ニッケイ新聞 2008年7月11日付け
最高裁のメンデス長官は九日、先に犯罪組織の構築容疑で拘束したオポチュニティ銀行頭取のダニエル・ダンタス容疑者他同行関係者十人の釈放を指示と十日付けエスタード紙が報じた。理由は、銀行経営者の疑惑解明に拘束が法的根拠を欠くという。元サンパウロ市長のピッタ容疑者と大口投機家のナハス容疑者は、十二日まで拘束。
連警のサチアグラハ作戦により八日、公金横領と金融犯罪により拘束された同行関係者十人は、最高裁長官の指示により十日釈放された。犯罪は、先に告発されたヴァレリオ容疑者の裏金システムを導入した大掛かりな組織であった。
同組織が、扱った取引きは十九億レアル以上と見られる。サンパウロ市連邦地裁第十九刑事法廷が発行した拘束令状は、尋問の根拠となる証拠を欠くと最高裁が指摘。人身保護令の適用を拒否した副検事総長の見解をも、否定することになった。

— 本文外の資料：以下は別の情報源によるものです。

(** [UnsealData] from the call of [PrepareBlockstore] on. *)
Definition finishUnseal (deal : MinerDeal) (providerDeal : ProviderDealState)
  : M (Outcome * ProviderDealState) :=
  call err <- calling
    (EvPrepareBlockstore (ProviderDealState.ID providerDeal)
       (StorageProposal.PieceCID (MinerDeal.Proposal deal)))
    (ProviderDealEnvironment.PrepareBlockstore (RetrievalDealHandler.env p)
       (ProviderDealState.ID providerDeal)
       (StorageProposal.PieceCID (MinerDeal.Proposal deal)));
  match err with
  | Some _ =>
      exec log LogError "unable to load shard %s  %s";
      call '(err, providerDeal) <- CancelDeal providerDeal;
      ret (Returned err, providerDeal)
  | None =>
      exec log Debug
        "blockstore prepared successfully, firing unseal complete for deal %d";
      let providerDeal :=
        ProviderDealState.set_Status DealStatusUnsealed providerDeal in
      call err <- SaveDeal providerDeal;
      match err with
      | Some _ => ret (Returned err, providerDeal)
      | None =>
          exec log Debug "unpausing data transfer for deal %d";
          call providerDeal <-
            match ProviderDealState.ChannelID providerDeal with
            | Some channel =>
                exec log Debug "resuming data transfer for deal %d";
                call err <- calling (EvResumeDataTransfer channel)
                  (ProviderDealEnvironment.ResumeDataTransfer
                     (RetrievalDealHandler.env p) channel);
                ret (match err with
                     | Some _ =>
                         ProviderDealState.set_Status DealStatusErrored
                           providerDeal
                     | None => providerDeal
                     end)
            | None => ret providerDeal
            end;
          call err <- SaveDeal providerDeal;
          ret (Returned err, providerDeal)
      end
  end.

(** [func (p *RetrievalDealHandler) UnsealData(ctx, providerDeal) (err error)].
    The deal is passed by pointer: the second component of the result is
    the record as the call leaves it. *)
Definition UnsealData (providerDeal : ProviderDealState)
  : M (Outcome * ProviderDealState) :=
  let providerDeal :=
    ProviderDealState.set_Status DealStatusUnsealing providerDeal in
  call err <- SaveDeal providerDeal;
  match err with
  | Some _ => ret (Returned err, providerDeal)
  | None =>
      call got <- calling
        (EvGetDeal (ProviderDealState.SelStorageProposalCid providerDeal))
        (StorageDealRepo.GetDeal (RetrievalDealHandler.storageDealRepo p)
           (ProviderDealState.SelStorageProposalCid providerDeal));
      match got with
      | inr err => ret (Returned (Some err), providerDeal)
      | inl deal =>
          let pieceCid := StorageProposal.PieceCID (MinerDeal.Proposal deal) in
          call '(st, err) <- calling (EvFindStorageForRead pieceCid)
            (PieceStorageManager.FindStorageForRead
               (RetrievalDealHandler.pieceStorageMgr p) pieceCid);
          exec (match err with
                | Some _ => log Info "try to find piece  fail: %w"
                | None => ret tt
                end);
          call exit <-
            match st with
            | Some _ =>
                exec log Info "piece already exist, no need to unseal";
                ret LoopBreak
            | None => tryUnseal deal pieceCid
            end;
          match exit with
          | LoopReturn err => ret (Returned err, providerDeal)
          | LoopPending => ret (Pending, providerDeal)
          | LoopBreak => finishUnseal deal providerDeal
          end
      end
  end.

End Handler.

(** ** Specification vocabulary for the handler *)

Definition isUnsealCall (e : Event) : bool :=
  match e with
  | EvSectorsUnsealPiece _ _ _ _ _ _ => true
  | _ => false
  end.

(** How often the remote unseal service is called in a run of events. *)
Definition unsealCalls (events : list Event) : nat :=
  length (List.filter isUnsealCall events).

(** The statuses with which the deal repository's [SaveDeal] is called. *)
Definition savedStatuses (events : list Event) : list DealStatus :=
  flat_map (fun e => match e with
                     | EvSaveDeal deal _ => [ProviderDealState.Status deal]
                     | _ => []
                     end) events.

(** A transient failure of the unseal service: the call returns an error
    and no terminal state. *)
Definition transient (reply : UnsealState * option error) : Prop :=
  reply.1 = UnsealStateInProgress /\ reply.2 <> None.

(** The calls of one polling round that meets a transient failure and then
    receives the ticker. *)
Definition transientRound (deal : MinerDeal) (pieceCid : Cid)
    (pieceTransfer : string) : list Event :=
  [EvSectorsUnsealPiece
     (StorageProposal.Provider (MinerDeal.Proposal deal)) pieceCid
     (MinerDeal.SectorNumber deal)
     (Unpadded (MinerDeal.Offset deal))
     (Unpadded (StorageProposal.PieceSize (MinerDeal.Proposal deal)))
     pieceTransfer;
   EvLog Warn "unseal piece %s fail, retry (%d/%d): %w";
   EvLog Debug "unseal piece %s: %s";
   EvSelect TickerFired].

(** The calls of [UnsealData] up to the probe of the piece storage manager,
    after the first [SaveDeal]. *)
Definition probeEvents (providerDeal : ProviderDealState) (pieceCid : Cid)
    (probeErr : option error) : list Event :=
  [EvGetDeal (ProviderDealState.SelStorageProposalCid providerDeal);
   EvFindStorageForRead pieceCid] ++
  match probeErr with
  | Some _ => [EvLog Info "try to find piece  fail: %w"]
  | None => []
  end.

(** Teardown in [CancelDeal] fails: the store cannot be deleted, or the
    transfer channel cannot be closed for a reason other than
    [ErrTerminated]. *)
Definition teardownFails (p : RetrievalDealHandler)
    (deal : ProviderDealState) : bool :=
  let env := RetrievalDealHandler.env p in
  match ProviderDealEnvironment.DeleteStore env (ProviderDealState.ID deal) with
  | Some _ => true
  | None =>
      match ProviderDealState.ChannelID deal with
      | None => false
      | Some channel =>
          match ProviderDealEnvironment.CloseDataTransfer env channel with
          | Some e => negb (errors_Is e ErrTerminated)
          | None => false
          end
      end
  end.

(** The calls of [CancelDeal] before its [SaveDeal]. *)
Definition teardownEvents (p : RetrievalDealHandler)
    (deal : ProviderDealState) : list Event :=
  let env := RetrievalDealHandler.env p in
  EvDeleteStore (ProviderDealState.ID deal) ::
  match ProviderDealEnvironment.DeleteStore env (ProviderDealState.ID deal),
        ProviderDealState.ChannelID deal with
  | None, Some channel => [EvCloseDataTransfer channel]
  | _, _ => []
  end.

(** No scripted failure of [SaveDeal] lies ahead. *)
Definition savesSucceed (w : World) : Prop :=
  Forall (fun reply => reply = None) (saveDealReplies w).

(** Resuming the transfer of the deal does not fail: the deal has no
    channel, or [ResumeDataTransfer] returns nil for it. *)
Definition resumeSucceeds (p : RetrievalDealHandler)
    (deal : ProviderDealState) : Prop :=
  match ProviderDealState.ChannelID deal with
  | None => True
  | Some channel =>
      ProviderDealEnvironment.ResumeDataTransfer
        (RetrievalDealHandler.env p) channel = None
  end.

(** ** Sample collaborators for the handler *)

Definition sampleStorage : IPieceStorage :=
  IPieceStorage.mk "fs0" (fun piece => inl ("http://fs0/" +:+ piece)).

Definition sampleMinerDeal : MinerDeal :=
  MinerDeal.mk (StorageProposal.mk "bafk-piece" 2048%N "f01000")
    "bafy-storage-proposal" 7%N 4096%N.

Definition sampleChannel : ChannelID := ChannelID.mk "client" "provider" 3%N.

(** An environment whose four operations return the given errors. *)
Definition sampleEnv (prepare delete resume close : option error)
  : ProviderDealEnvironment :=
  ProviderDealEnvironment.mk (fun _ _ => prepare) (fun _ => delete)
    (fun _ => resume) (fun _ => close).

容疑者一同はサンパウロ市ラッパの連警拘置所へ送られ、ダンタス容疑者とピッタ容疑者は別房へ収容された。親族がマットや敷布、毛布、タオルを差し入れたので、中世風の牢獄は逃れた。
ピッタ容疑者の独房は、銀行関係者らが手錠つきの数珠つなぎで到着したので賑やかになった。ピッタ容疑者は持病の糖尿病ダイエット食を拘束中は拒否され、糖度調整はできなくなった。
ダンタス容疑者の弁護士が最高裁へ提出した書類によれば、フォーリャ紙四月の報道を出発点に、連警によるダンタス包囲作戦を展開したことに始まる。ダンタス容疑者は連警の溜まり場であった連邦地裁へ実態調査に赴いたが、一切の情報提供を拒まれた。
ライバルの罠にはめられたと悟ったダンタス容疑者は、サンパウロ市連邦地裁に人身保護令の適用を申請したが、上層部からの手が既に回っていたという。ライバルの裁判所ぐるみダンタス追い落としだと弁護士は訴えた。
ダンタス容疑者を挟んで、PT(労働者党)執行部に二派があるらしい。ダンタス擁立派と追い落とし派の血を血で洗う戦が始まるようだ。連警が政治警察になっているという抗議にも、メスが入るらしい。